16 January 2010

Pleasantly Surprised

For all the gripping, complaining and bitching I'm known for, you'll appreciate this one I hope.

I don't fit in where I work and I really just don't do well where I play. Surprisingly enough though, as a kid I got high marks in "Plays well with others". Maybe it's me, maybe it's them or I could just be a product of my environment. Who knows? However there is one thing I have come to realize. There are more people out there like me, and this should make a lot of you afraid...very afraid.

We were called to our local hospital the other day to transport a patient to another hospital because of an AMI. We get to the ER and naturally the first thing I look at is the monitor, and sure enough....FAT 'ol MI. The nurse gives me the run down. She tells me the patient presented to the ER with difficulty breathing via EMS and complains of no pain at all. Since the patient is 89yo...it makes sense to me.

We get the patient switched over to our stretcher, as well as the I.V. pump infusing Integrilin and a saline drip. I apply the monitor pads so that I could, well...monitor of course.

So there we are bopping on down the road. I asked the driver to not run lights and siren just as a measure to keep the patient from getting excited. As an additional measure I put his wife in back with us; they were just absolutely inseparable. Worked all the way around for everybody.

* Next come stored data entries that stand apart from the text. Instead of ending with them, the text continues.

(* ===== verification/BenRound.v ===== *)
(** * Round trip of package bencode

    [Decode] reads back what [Encode] writes, for the canonical values of every
    supported type: integers in range, non-nil byte slices, slices and maps that
    are nil or non-empty, structs whose omitted fields are zero, and interfaces
    that hold what the decoder puts into them. *)

From S2P Require Import Prelude Strconv GoValue BenDecode BenEncode BenTotal.

#[local] Set Warnings "-register-all".

(** ** Canonical values *)

(** Decoding into the type replaces whatever the destination holds. *)
Definition overwrites (t : gtype) : bool :=
  match t with TInt _ | TUint _ | TString | TBytes | TIface => true | _ => false end.

Definition short (s : bytes) : Prop := lenZ s < 2 ^ 63.

Definition written_tag (f : sfield) : Prop := sf_bencode f <> tag_skip.

(** Names and keys of a struct's fields identify them. *)
Record struct_ok (fs : list (sfield * gtype)) : Prop := mkStructOk {
  so_ne : fs <> [];
  so_names : NoDup ((fun f => sf_name f.1) <$> fs);
  so_keys : forall i j f g, fs !! i = Some f -> fs !! j = Some g ->
    written_tag f.1 -> written_tag g.1 -> field_key f.1 = field_key g.1 -> i = j;
  so_plain : Forall (fun f => no_question (sf_name f.1) = true) fs;
  so_short : Forall (fun f => short (field_key f.1)) fs;
}.

Inductive canon : gtype -> gval -> Prop :=
| canon_int w z : 1 <= w <= 64 -> in_s w z -> canon (TInt w) (VInt z)
| canon_uint w z : 0 <= w <= 64 -> in_u w z -> canon (TUint w) (VUint z)
| canon_string s : short s -> canon TString (VString s)
| canon_bytes s : short s -> canon TBytes (VBytes (Some s))
| canon_slice_nil t : canon (TSlice t) (VSlice None)
| canon_slice t x l : Forall (canon t) (x :: l) -> canon (TSlice t) (VSlice (Some (x :: l)))
| canon_map t e m : overwrites t = true -> keys_sorted (e :: m) ->
    Forall (fun e => short e.1 /\ canon t e.2) (e :: m) -> canon (TMap t) (VMap (Some (e :: m)))
| canon_struct fs vals : struct_ok fs ->
    Forall2 (fun f v => field_skipped f.1 v = true /\ v = zero f.2 \/
                        field_skipped f.1 v = false /\ canon f.2 v) fs vals ->
    canon (TStruct fs) (VStruct vals)
| canon_ptr t v : canon t v -> canon (TPtr t) (VPtr (Some v))
| canon_iface_int z : in_s 64 z -> canon TIface (VIface (Some (TInt 64, VInt z)))
| canon_iface_string s : short s -> canon TIface (VIface (Some (TString, VString s)))
| canon_iface_list l : Forall (canon TIface) l ->
    canon TIface (VIface (Some (TSlice TIface, VSlice (Some l))))
| canon_iface_dict m : keys_sorted m -> Forall (fun e => short e.1 /\ canon TIface e.2) m ->
    canon TIface (VIface (Some (TMap TIface, VMap (Some m)))).

(** ** Readers that consume exactly a given text *)

Definition reads {A} (m : reader A) (s : bytes) (a : A) : Prop :=
  forall prev rest fl, exists prev' fl',
    m (mkBuf prev (s ++ rest) fl) = SOk a (mkBuf prev' rest fl').

Lemma reads_ret {A} (a : A) : reads (mret a) [] a.
Proof. intros prev rest fl. by exists prev, fl. Qed.

Lemma reads_bind {A B} (m : reader A) (f : A -> reader B) s1 s2 a b :
  reads m s1 a -> reads (f a) s2 b -> reads (m ≫= f) (s1 ++ s2) b.
Proof.
  intros Hm Hf prev rest fl. unfold mbind, reader_bind. rewrite <- app_assoc.
  destruct (Hm prev (s2 ++ rest) fl) as (p1 & f1 & ->). apply Hf.
Qed.

Lemma reads_bind_ret {A B} (m : reader A) (f : A -> B) s a :
  reads m s a -> reads (x ← m; mret (f x)) s (f a).
Proof. intros H. rewrite <- (app_nil_r s). eapply reads_bind; [exact H|apply reads_ret]. Qed.

Lemma split_at_byte_found delim l r :
  delim ∉ l -> split_at_byte delim (l ++ delim :: r) = Some (l ++ [delim], r).
Proof.
  induction l as [|c l IH]; intros Hl; cbn; [by rewrite bool_decide_true|].
  rewrite bool_decide_false by set_solver. by rewrite IH by set_solver.
Qed.

Lemma drop_last_snoc s c : drop_last (s ++ [c]) = s.
Proof. unfold drop_last. rewrite length_app, Nat.add_sub. apply take_app_length. Qed.

Lemma reads_ReadString delim l : delim ∉ l -> reads (ReadString delim) (l ++ [delim]) (l ++ [delim]).
Proof.
  intros Hl prev rest fl. unfold ReadString. cbn [brest].
  rewrite <- app_assoc. cbn [app]. rewrite split_at_byte_found by done. by eexists _, _.
Qed.
(* ===== verification/Wire.v ===== *)
(** * peer_wire/message.go and peer_wire/extension.go

    Messages of the peer wire protocol: their data, [Encode], [Decode] from a byte
    stream, the extension messages (BEP 10 handshake and BEP 9 metadata messages,
    whose payload is bencoded by package bencode), and [Request]. *)

From S2P Require Import Prelude Strconv GoValue BenDecode BenEncode BenTotal BenRound Bitfield.

(** ** Constants *)

Definition maxMsgLength : Z := Z.shiftl 1 10 * 256.

Definition Choke : Z := 0.
Definition Unchoke : Z := 1.
Definition Interested : Z := 2.
Definition NotInterested : Z := 3.
Definition Have : Z := 4.
Definition BitfieldK : Z := 5.
Definition RequestK : Z := 6.
Definition Piece : Z := 7.
Definition Cancel : Z := 8.
Definition Port : Z := 9.
Definition KeepAlive : Z := 10.
Definition Extended : Z := 20.

Definition ExtHandshakeID : Z := 0.
Definition ExtMetadataID : Z := 1.

Definition MetadataReqID : Z := 0.
Definition MetadataDataID : Z := 1.
Definition MetadataRejID : Z := 2.

Definition MessageKind_String (id : Z) : bytes :=
  if id =? Choke then bs "Choke"
  else if id =? Unchoke then bs "Unchoke"
  else if id =? Interested then bs "Interested"
  else if id =? NotInterested then bs "NotInterested"
  else if id =? Have then bs "Have"
  else if id =? BitfieldK then bs "Bitfield"
  else if id =? RequestK then bs "Request"
  else if id =? Piece then bs "Piece"
  else if id =? Cancel then bs "Cancel"
  else if id =? Port then bs "Port"
  else if id =? KeepAlive then bs "Keepalive"
  else if id =? Extended then bs "Extended"
  else bs "Unknown".

(** ** Data *)

(** map[string]interface{}, nil or its entries. *)
Definition ExtHandshakeDict : Type := option (list (bytes * gval)).

Record MetadataExtMsg := mkMetadataExtMsg {
  me_Kind : Z;
  me_Piece : Z;
  me_TotalSz : Z;
  me_Data : option bytes;
}.

(** The values the program stores in [ExtendedMsg]. *)
Inductive extmsg :=
| ExtNil
| ExtDict (d : ExtHandshakeDict)
| ExtMetadata (m : MetadataExtMsg).

Record Msg := mkMsg {
  Kind : Z;
  Index : Z;
  Begin : Z;
  Len : Z;
  Bf : BitField;
  Block : bytes;
  MsgPort : Z;
  ExtendedID : Z;
  ExtendedMsg : extmsg;
}.

(** A message whose fields other than [Kind] are zero. *)
Definition simple_msg (k : Z) : Msg := mkMsg k 0 0 0 [] [] 0 0 ExtNil.
(* ===== verification/Metainfo.v ===== *)
(** * metainfo/info.go, metainfo/metainfo.go and metainfo/parser.go

    The info dictionary of a torrent, the metainfo file around it, and loading a
    metainfo file: decoding, the check of the piece hashes, and the info hash over
    the text of the info dictionary. SHA-1 is a parameter. *)

From S2P Require Import Prelude Strconv GoValue BenDecode BenEncode BenTotal BenRound BenGet.

Definition pieceSize : Z := 20.

(** ** Data *)

Record File := mkFile {
  f_Len : Z;
  f_Md5 : option bytes;
  f_Path : option (list bytes);
}.

Record InfoDict := mkInfo {
  Files : option (list File);
  Len : Z;
  Md5 : option bytes;
  Name : bytes;
  PieceLen : Z;
  Pieces : option bytes;
  Private : Z;
  Hash : bytes;
}.

Record MetaInfo := mkMeta {
  Announce : bytes;
  AnnounceList : option (list (option (list bytes)));
  Comment : bytes;
  Created : bytes;
  CreationDate : Z;
  Encoding : bytes;
  Info : option InfoDict;
  InfoBytes : option bytes;
}.

(** The types as reflection sees them. *)
Definition fld (name key empty : String.string) (t : gtype) : sfield * gtype :=
  (mkField (bs name) (bs key) (bs empty), t).

Definition File_fields : list (sfield * gtype) :=
  [ fld "Len" "length" "" (TInt 64);
    fld "Md5" "md5sum" "omit" TBytes;
    fld "Path" "path" "" (TSlice TString) ].

Definition InfoDict_fields : list (sfield * gtype) :=
  [ fld "Files" "files" "omit" (TSlice (TStruct File_fields));
    fld "Len" "length" "omit" (TInt 64);
    fld "Md5" "md5sum" "omit" TBytes;
    fld "Name" "name" "omit" TString;
    fld "PieceLen" "piece length" "" (TInt 64);
    fld "Pieces" "pieces" "" TBytes;
    fld "Private" "private" "omit" (TInt 64);
    fld "Hash" "-" "" (TArray 20) ].

Definition InfoDict_type : gtype := TStruct InfoDict_fields.

Definition MetaInfo_fields : list (sfield * gtype) :=
  [ fld "Announce" "announce" "" TString;
    fld "AnnounceList" "announce-list" "omit" (TSlice (TSlice TString));
    fld "Comment" "comment" "omit" TString;
    fld "Created" "created by" "omit" TString;
    fld "CreationDate" "creation date" "omit" (TInt 64);
    fld "Encoding" "encoding" "omit" TString;
    fld "Info" "info" "" (TPtr InfoDict_type);
    fld "InfoBytes" "-" "" TBytes ].
(* ===== verification/Pieces.v ===== *)
(** * torrent/piece.go: the pieces of a torrent

    The collection the connections request from: choosing blocks for a peer,
    taking requests back, recording downloaded blocks and hash results, and the
    end game. The piece selector is an interface, with the default selector as its
    instance; sort.Slice is known by its contract. What the code does after it
    releases its lock (queueing a piece for hashing, messages to the connections) is
    returned as a list of events. *)

From S2P Require Import Prelude Bitmap Piece.

(** ** Interfaces *)

(** torrent/piece_selector.go: PieceSelector. [coin] is the random number the
    selector may draw in a comparison. *)
Class PieceSelector (S B : Type) := mkPieceSelector {
  sel_Less : S -> Z -> Piece B -> Piece B -> bool;
  sel_OnPieceDownload : S -> Z -> S;
}.

#[export] Instance DefaultPieceSelector `{BitmapOps B} : PieceSelector nextF B := {|
  sel_Less := Less;
  sel_OnPieceDownload := OnPieceDownload;
|}.

(** sort.Slice: a permutation, whatever the comparison. *)
Class SortSlice (A : Type) := sort_Slice : (A -> A -> bool) -> list A -> list A.
Class SortSliceLaws (A : Type) `{SortSlice A} : Prop :=
  sort_Slice_perm : forall less l, sort_Slice less l ≡ₚ l.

The drive took all of about forty-five minutes. We arrive at the receiving facility and hand off the wife to the son who will accompany her to the waiting area. We anticipate that he will be going to their ER for a work-up in that hospital....but, oooooh no, that was no to be.

As we entered the ER we were greeted by a smartly dressed lady who identified herself as the director of cardiac services and asked if we the ones coming in from M^pjlxsville. We said that we were indeed the ones. "Follow me" she said, "he's going straight to the cath lab".

She led the way through the emergency room stating loudly to a few doctors and others who were in our line of travel, "Excuse me...cardiac coming through....make way, cardiac".

Now, I'm liking this lady. She takes her job and the life of the patient very seriously and this is obvious. Yeah she came off as brash, but she had every right to and I liked that.

As we left the ER area, she quickened her pace and led us through a few twist and turns and then down a long corridor. "What took you guys so long?" she asked over her shoulder never breaking her stride. "They said an hour ago that ya'll were transferring the patient then...it shouldn't have taken you but thirty minutes to get here", she continued.

O.K., she was serious about this. I thought we were in for it now.

Then out of sheer ignorance the guy who was driving had to open his mouth; it's just his nature to not know when to shut-up. "Well, we were moving pretty good until we started hitting traffic and stop lights", he said as if he was dismissing her concerns.

"That's why ambulances have lights and sirens", she stated matter-of-factly. Again, she never broke stride.

The driver, not to be out done decides to open his mouth yet again, as is his nature. "If you wanted him here that quick, they should have flown him" he quipped.

She stopped dead in her tracks and spun to face him. "It's would take LONGER to fly him here than for you to drive him thirty-five miles", she said. Then she spun around and was off again at an even quicker pace as if to make up for any lost time.

Then she started in on a lecture about how we have 90 min. to get to a patient from the time of event, until the time of balloon insertion to avoid permanent ischemia damage.

I KNEW THIS SPEECH!! I had read about the "D2B90" protocol back when I was just an EMT-B a few years ago. I had also just recently read an article about this protocol and how it was making some big differences in patient outcomes, along with hypothermic stabilization.

Aaahhh, this lady was singing MY song. She finally conceded that maybe our not using a siren was a good idea...but we could have ran lights at least. Of course, she was right.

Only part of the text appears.